Triplett reflects on Texas trip

Former Penn State linebacker Chuck Beatty still vividly remembers stepping off the team bus in 1948, when three men he had never seen before approached him.

The men claimed they were simply there to take Penn State's black players to stay with black ministers. The two sides argued for about 10 minutes until a decision was finally made.

"We said, 'We stay together' and got back onto the bus," Beatty said, adding the entire team ended up staying at a local air base.

The men were looking for Penn State's two black players, halfback Wally Triplett and tight end Dennie Hoggard. The Nittany Lions were prepared to play the first interracial game in Texas that pitted them against Southern Methodist in the Cotton Bowl.

Although the 13-13 stalemate looked like any other game, the meaning was much more important. It helped spur integration in a place where it was uncommon -- the South.

"Wally Triplett and Dennie Hoggard were major figures in the civil rights movement that no one knows about," former Penn State All-Sports Museum director Lou Prato said. "I think the implications of the event are even greater today."

Although the civil rights movement did not reach its height until later on, Triplett still helped break that initial color barrier.

Triplett, now 81 and living in Michigan, was the first black draftee to play in the NFL and was also the first black Penn State football player to receive a varsity letter.

"Sports can go a long way in helping us solve some of our social problems," Triplett said in a phone interview last week. "After the war, it was only a matter of time before attitudes would be changed."

Still, that time wouldn't come for quite a while. In 1946, Hoggard and Triplett had been excluded from playing in the South when the stage was set for Penn State to play Miami (Fla.).

It was custom at the time for a northern team to leave its black players at home, but Penn State called a meeting to discuss whether it would travel to Miami without Hoggard and Triplett.

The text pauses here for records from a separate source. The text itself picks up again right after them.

(** * so3cmd_to_crazyflie_nodelet: SO3 command to Crazyflie cmd_vel conversion

    A shallow embedding of
    [interfaces/kr_crazyflie_interface/src/so3cmd_to_crazyflie_nodelet.cpp]
    and the properties of its callbacks, of their runs and of onInit.

    Numbers are the ones the C++ code computes with: [double] is IEEE 754
    binary64 and [float] is binary32, both taken from the Standard Library's
    [SpecFloat] (round to nearest, ties to even; every operation rounded on
    its own, i.e. no fused multiply-add and no extended precision).  The
    C++ [int]s are integers in [Z] with the 32-bit wrap-around written out
    where the code does arithmetic on them.

    What the nodelet takes from ROS, libm and Eigen (time stamps, [atan2],
    [asin], quaternion to matrix conversion) is not part of the source file;
    it is an interface, [Platform], over which everything is stated. *)

From Stdlib Require Import ZArith Zpower Bool List Lia.
From Stdlib Require Import Floats.SpecFloat.
Import ListNotations.

Local Open Scope Z_scope.

(** ** IEEE 754 numbers *)

Definition double := spec_float.
Definition float := spec_float.

(** binary64 arithmetic ([double]) *)
Module D.
Definition prec := 53.
Definition emax := 1024.
Definition add : double -> double -> double := SFadd prec emax.
Definition sub : double -> double -> double := SFsub prec emax.
Definition mul : double -> double -> double := SFmul prec emax.
Definition div : double -> double -> double := SFdiv prec emax.
Definition sqrt : double -> double := SFsqrt prec emax.
Definition opp : double -> double := SFopp.
Definition ltb : double -> double -> bool := SFltb.
Definition leb : double -> double -> bool := SFleb.
(** conversion of a C++ [int] *)
Definition of_int (z : Z) : double := binary_normalize prec emax z 0 false.
Definition valid (x : double) : bool := valid_binary prec emax x.
End D.
Lemma C6_end_of_sequence_commits_tail_witness :
  let run := Wait 4 (new_SnapshotStreamWriter [EndOfSequence] [] (Some 500) []) in
  (length [EndOfSequence] + 3 <= 4)%nat /\
  trace (snd run)
  = firstn 14 (trace (snd run))
    ++ EvGetNext EndOfSequence :: skipn 15 (trace (snd run)) /\
  first_failure (trace (snd run)) = None /\
  In (EvRenameFile (chunk 0) (committed_path 0) OkStatus)
     (firstn 14 (trace (snd run))) /\
  committed_chunks (trace (snd run)) = [(0, [])] /\
  fst run = Some OkStatus.
Proof.
  cbv zeta.
  assert (H1 : (length [EndOfSequence] + 3 <= 4)%nat) by (simpl; lia).
  assert (H2 : trace (snd (Wait 4 (new_SnapshotStreamWriter
                                     [EndOfSequence] [] (Some 500) [])))
               = firstn 14 (trace (snd (Wait 4 (new_SnapshotStreamWriter
                                                  [EndOfSequence] [] (Some 500) []))))
                 ++ EvGetNext EndOfSequence
                 :: skipn 15 (trace (snd (Wait 4 (new_SnapshotStreamWriter
                                                    [EndOfSequence] [] (Some 500) [])))))
    by (vm_compute; reflexivity).
  assert (H3 : first_failure
                 (trace (snd (Wait 4 (new_SnapshotStreamWriter
                                        [EndOfSequence] [] (Some 500) []))))
               = None) by (vm_compute; reflexivity).
  split; [exact H1 | split; [exact H2 | split; [exact H3 | split]]].
  - exact (proj1 (proj2 (proj2
             (C6_end_of_sequence_commits_tail 4 [EndOfSequence] [] (Some 500) []
                (firstn 14 (trace (snd (Wait 4 (new_SnapshotStreamWriter
                                                  [EndOfSequence] [] (Some 500) [])))))
                (skipn 15 (trace (snd (Wait 4 (new_SnapshotStreamWriter
                                                 [EndOfSequence] [] (Some 500) [])))))
                H1 H2 H3)))).
  - split; vm_compute; reflexivity.
Defined.
(** ** From the query string to the rendered page *)

(** The page loop ends for every valid page of a count of pages that
    leaves room for the window arithmetic. *)
Lemma generatePaginationHTML_returns order fuel info pagination m :
  (6 <= fuel)%nat ->
  1 <= PaginationInfo.CurrentPage info <= PaginationInfo.TotalPages info ->
  PaginationInfo.TotalPages info <= int_max - 2 ->
  exists html,
    generatePaginationHTML order fuel info pagination m = Some html.
Proof.
  intros Hfuel Hcp Hmax.
  assert (Hb : int_max = 2 ^ 63 - 1) by reflexivity.
  assert (Hm : int_min = - 2 ^ 63) by reflexivity.
  unfold generatePaginationHTML.
  destruct (Z.leb_spec (PaginationInfo.TotalPages info) 1); [by eexists |].
  destruct (Z.leb_spec (PaginationInfo.TotalPages info) 5) as [Hsmall | Hbig].
  - destruct (generatePaginationItems_numbers order fuel info pagination m
                1 (PaginationInfo.TotalPages info)) as (items & -> & _);
      [by apply pageWindow_small | lia .. |].
    by eexists.
  - pose proof (pageWindow_large info Hbig ltac:(lia) ltac:(lia)) as Hw.
    cbv zeta in Hw.
    set (s := Z.min (Z.max (PaginationInfo.CurrentPage info - 2) 1)
                    (PaginationInfo.TotalPages info - 4)) in *.
    destruct (generatePaginationItems_numbers order fuel info pagination m
                s (s + 4)) as (items & -> & _); [done | lia .. |].
    by eexists.
Qed.

Lemma pagination_renders order fuel rowCount options p queryString :
  Pagination options = Some p ->
  Pagination.Enabled p = true ->
  Pagination.CurrentPage p = ParsePageFromQuery queryString "page" ->
  (6 <= fuel)%nat ->
  1 <= Pagination.PageSize p ->
  1 <= Pagination.TotalCount p ->
  Pagination.TotalCount p + Pagination.PageSize p <= int_max - 1 ->
  rendersPage queryString (Pagination.TotalCount p) (Pagination.PageSize p)
              (RenderHTML_pagination order fuel rowCount options).
Proof.
  intros Hp He Hpage Hfuel Hps Hcnt Hmax.
  assert (Hrows : effectiveTotalRows rowCount p = Pagination.TotalCount p).
  { unfold effectiveTotalRows.
    destruct (Z.eqb_spec (Pagination.TotalCount p) 0); [lia | done]. }
  pose proof (calculatePagination_fields rowCount p He Hps ltac:(lia)
                ltac:(lia)) as Hinfo.
  cbv zeta in Hinfo. rewrite Hrows in Hinfo.
  pose proof (ceil_div_pos (Pagination.TotalCount p) (Pagination.PageSize p)
                ltac:(lia) ltac:(lia)) as Hpos.
  pose proof (ceil_div_le (Pagination.TotalCount p) (Pagination.PageSize p)
                ltac:(lia) ltac:(lia)) as Hle.
  assert (Hlo : 1 <= ParsePageFromQuery queryString "page")
    by (rewrite ParsePageFromQuery_loop; apply firstPage_range).
  set (info := calculatePagination rowCount (Some p)) in *.
  assert (Hfields :
    PaginationInfo.TotalRows info = Pagination.TotalCount p /\
    PaginationInfo.TotalPages info
    = ceil_div (Pagination.TotalCount p) (Pagination.PageSize p) /\
    PaginationInfo.CurrentPage info
    = Z.min (ParsePageFromQuery queryString "page")
            (PaginationInfo.TotalPages info) /\
    1 <= PaginationInfo.CurrentPage info <= PaginationInfo.TotalPages info).
  { rewrite Hinfo. cbn [PaginationInfo.TotalRows PaginationInfo.TotalPages
                        PaginationInfo.CurrentPage].
    rewrite Hpage. repeat split; lia. }
  destruct Hfields as (Hr & Ht & Hc & Hrange).
  unfold rendersPage, RenderHTML_pagination. rewrite Hp, He. fold info.
  destruct (Pagination.ShowControls p).
  - destruct (generatePaginationHTML_returns order fuel info p
                (RenderHTML_paginationParams options p info) Hfuel Hrange
                ltac:(lia)) as [html ->].
    by eexists _, _, _.
  - by eexists _, _, _.
Qed.

(** X14.  Whatever the query string says, the data each constructor
    builds renders: with six units of fuel, a page size and a total count
    of at least 1 whose sum stays two below the largest [int], RenderHTML
    gets its pagination pieces, for [totalCount] rows on the integer
    ceiling of [totalCount / pageSize] pages, and the current page is the
    page ParsePageFromQuery reads, or the last page when that one lies
    behind it. *)
Theorem constructors_render_requested_page order fuel rowCount data
    totalCount baseURL queryString pageSize enableSorting enableSearch
    searchTerm :
  (6 <= fuel)%nat ->
  1 <= pageSize ->
  1 <= totalCount ->
  totalCount + pageSize <= int_max - 1 ->
  rendersPage queryString totalCount pageSize
    (RenderHTML_pagination order fuel rowCount
       (Options (CreatePaginatedData data totalCount baseURL queryString
                                     pageSize))) /\
  rendersPage queryString totalCount pageSize
    (RenderHTML_pagination order fuel rowCount
       (Options (CreatePaginatedDataWithSorting data totalCount baseURL
                   queryString pageSize enableSorting))) /\
  rendersPage queryString totalCount pageSize
    (RenderHTML_pagination order fuel rowCount
       (Options (CreatePaginatedDataWithSortingAndSearch data totalCount
                   baseURL queryString pageSize enableSorting enableSearch
                   searchTerm))).
Proof.
  intros Hfuel Hps Hcnt Hmax.
  unfold CreatePaginatedData, CreatePaginatedDataWithSorting,
    CreatePaginatedDataWithSortingAndSearch.
  destruct (ParseSortFromQuery queryString "sort_by" "sort_order")
    as [sortBy sortOrder].
  cbn [Options].
  repeat split;
    match goal with
    | |- rendersPage _ _ _ (RenderHTML_pagination _ _ _
           (mkOptions _ _ _ _ _ _ (Some ?p) _ _)) =>
        by apply (pagination_renders order fuel rowCount _ p queryString)
    end.
Qed.

Lemma constructors_render_requested_page_witness :
  rendersPage "page=99&sort_by=Name" 47 10
    (RenderHTML_pagination reversedOrder 6 10
       (Options (CreatePaginatedData None 47 "/users" "page=99&sort_by=Name"
                                     10))) /\
  rendersPage "page=99&sort_by=Name" 47 10
    (RenderHTML_pagination reversedOrder 6 10
       (Options (CreatePaginatedDataWithSorting None 47 "/users"
                   "page=99&sort_by=Name" 10 true))) /\
  rendersPage "page=99&sort_by=Name" 47 10
    (RenderHTML_pagination reversedOrder 6 10
       (Options (CreatePaginatedDataWithSortingAndSearch None 47 "/users"
                   "page=99&sort_by=Name" 10 true true "ann"))).
Proof.
  apply (constructors_render_requested_page reversedOrder 6 10 None 47
           "/users" "page=99&sort_by=Name" 10 true true "ann").
  - lia.
  - lia.
  - lia.
  - vm_compute. congruence.
Defined.

(** ** The outcomes of convertStructSliceToRows *)

Lemma rowsOf_Some elems rows :
  rowsOf elems = Some rows ->
  Forall2 (fun elem row =>
             exists fields,
               derefIfPtr elem = VStruct fields row /\
               forallb Exported fields = true)
          elems rows.
Proof.
  revert rows. induction elems as [| elem elems IH]; intros rows Hrows.
  - injection Hrows as <-. constructor.
  - cbn [rowsOf] in Hrows. unfold rowOf in Hrows.
    destruct (derefIfPtr elem) as [| | | fields values |] eqn:Helem; try done.
    destruct (forallb Exported fields) eqn:Hexp; [| done].
    destruct (rowsOf elems) as [rest |]; [| done].
    injection Hrows as <-. constructor; [by exists fields | by apply IH].
Qed.
(* ===== verification/MrCoordinatorThm.v ===== *)
(** * Package [mr]: theorems about the coordinator

    The initial state, the invariant [coord_wf] and the task skeleton along
    every sequence of RPCs, what [RequestTask] may hand out and when it makes
    a worker wait, the map/reduce barrier, and completion. *)
From S2P Require Import Prelude GoBase MrTypes MrCoordinator.

(** ** Initial state *)

Section make.
Context (files : list string) (n : Z).
Abbreviation nfiles := (Z.of_nat (length files)).
Hypothesis Hfits : nfiles + Z.max 0 n < 2 ^ 63.
Abbreviation c0 := (MakeCoordinator 0 files n).2.

Lemma MakeCoordinator_map_lookup id mt :
  mapTasks c0 !! id = Some mt ↔
  ∃ i f, files !! i = Some f ∧ id = Z.of_nat i + 1 ∧ mt = make_map_task id f n.
Proof using Hfits.
  rewrite /MakeCoordinator.
  pose proof (make_map_tasks_spec files n 0 ∅) as Hm.
  destruct (make_map_tasks files n 0 ∅) as [g1 ms].
  destruct Hm as [-> Hms]; [lia..|].
  destruct (make_reduce_tasks _ _ _ _) as [g2 rs]. simpl. rewrite Hms lookup_empty.
  split.
  - destruct (files !! _) as [f|] eqn:Hf; [|done]. case_bool_decide; [|done].
    intros [= <-]. exists (Z.to_nat (id - 0 - 1)), f. split; [done|]. split; [lia|done].
  - intros (i & f & Hf & -> & ->).
    replace (Z.to_nat (Z.of_nat i + 1 - 0 - 1)) with i by lia. rewrite Hf.
    rewrite bool_decide_eq_true_2; [done|lia].
Qed.

Lemma MakeCoordinator_reduce_lookup id rt :
  reduceTasks c0 !! id = Some rt ↔
  ∃ b, 0 ≤ b < n ∧ id = nfiles + 1 + b ∧ rt = make_reduce_task id b.
Proof using Hfits.
  rewrite /MakeCoordinator.
  pose proof (make_map_tasks_spec files n 0 ∅) as Hm.
  destruct (make_map_tasks files n 0 ∅) as [g1 ms]. destruct Hm as [-> _]; [lia..|].
  pose proof (make_reduce_tasks_spec (Z.to_nat n) 0 (0 + nfiles) ∅) as Hr.
  destruct (make_reduce_tasks _ _ _ _) as [g2 rs]. destruct Hr as [-> Hrs]; [lia..|].
  simpl. rewrite Hrs lookup_empty. split.
  - case_bool_decide; [|done]. intros [= <-].
    exists (id - nfiles - 1). split; [lia|]. split; [lia|]. f_equal; lia.
  - intros (b & Hb & -> & ->). rewrite bool_decide_eq_true_2; [|lia].
    do 2 f_equal. lia.
Qed.

Lemma MakeCoordinator_wf : coord_wf c0.
Proof using Hfits.
  split.
  - intros id mt (i & f & _ & -> & ->)%MakeCoordinator_map_lookup. done.
  - intros id rt (b & _ & -> & ->)%MakeCoordinator_reduce_lookup. done.
  - intros rid rt tid (b & _ & -> & ->)%MakeCoordinator_reduce_lookup. simpl.
    rewrite lookup_empty. split; [by intros [? ?]|].
    by intros (mt & (i & f & _ & -> & ->)%MakeCoordinator_map_lookup & ?).
Qed.
End make.

(** ** One step *)

(** What a pick returns: an entry of the map that may be assigned; [None] only
    when there is none. *)
Lemma pickMap_Some clk ord c id mt :
  pickMapTaskLocked clk ord c = Some (id, mt) →
  mapTasks c !! id = Some mt ∧ shouldAssignTask (clk id) (mt_Task mt) = true.
Proof. intros [[_ ?]%elem_of_range_visit ?]%find_first_Some. done. Qed.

The team decided to cancel the game instead of traveling south without the entire team.

Triplett recalled that after the meeting, someone asked team captain Steve Suhey if any more meetings would take place. Suhey replied with, "No, we are Penn State."

As far as Suhey was concerned, the team would never leave home without everyone, black or white. The move was unprecedented at that time.

"I was just an actor," Triplett said. "Things happened at a given time, and I just happened to be in the middle of it."

The impact of Triplett on the field was just as great as his impact off. Triplett scored the Nittany Lions' game-tying touchdown of the 1948 Cotton Bowl. SMU's star back, Doak Walker, added a touchdown through the air as well as one on the ground.

"Everybody knows about Doak Walker, but Doak Walker wasn't as good as Triplett," Joe Paterno said during a 2006 press conference.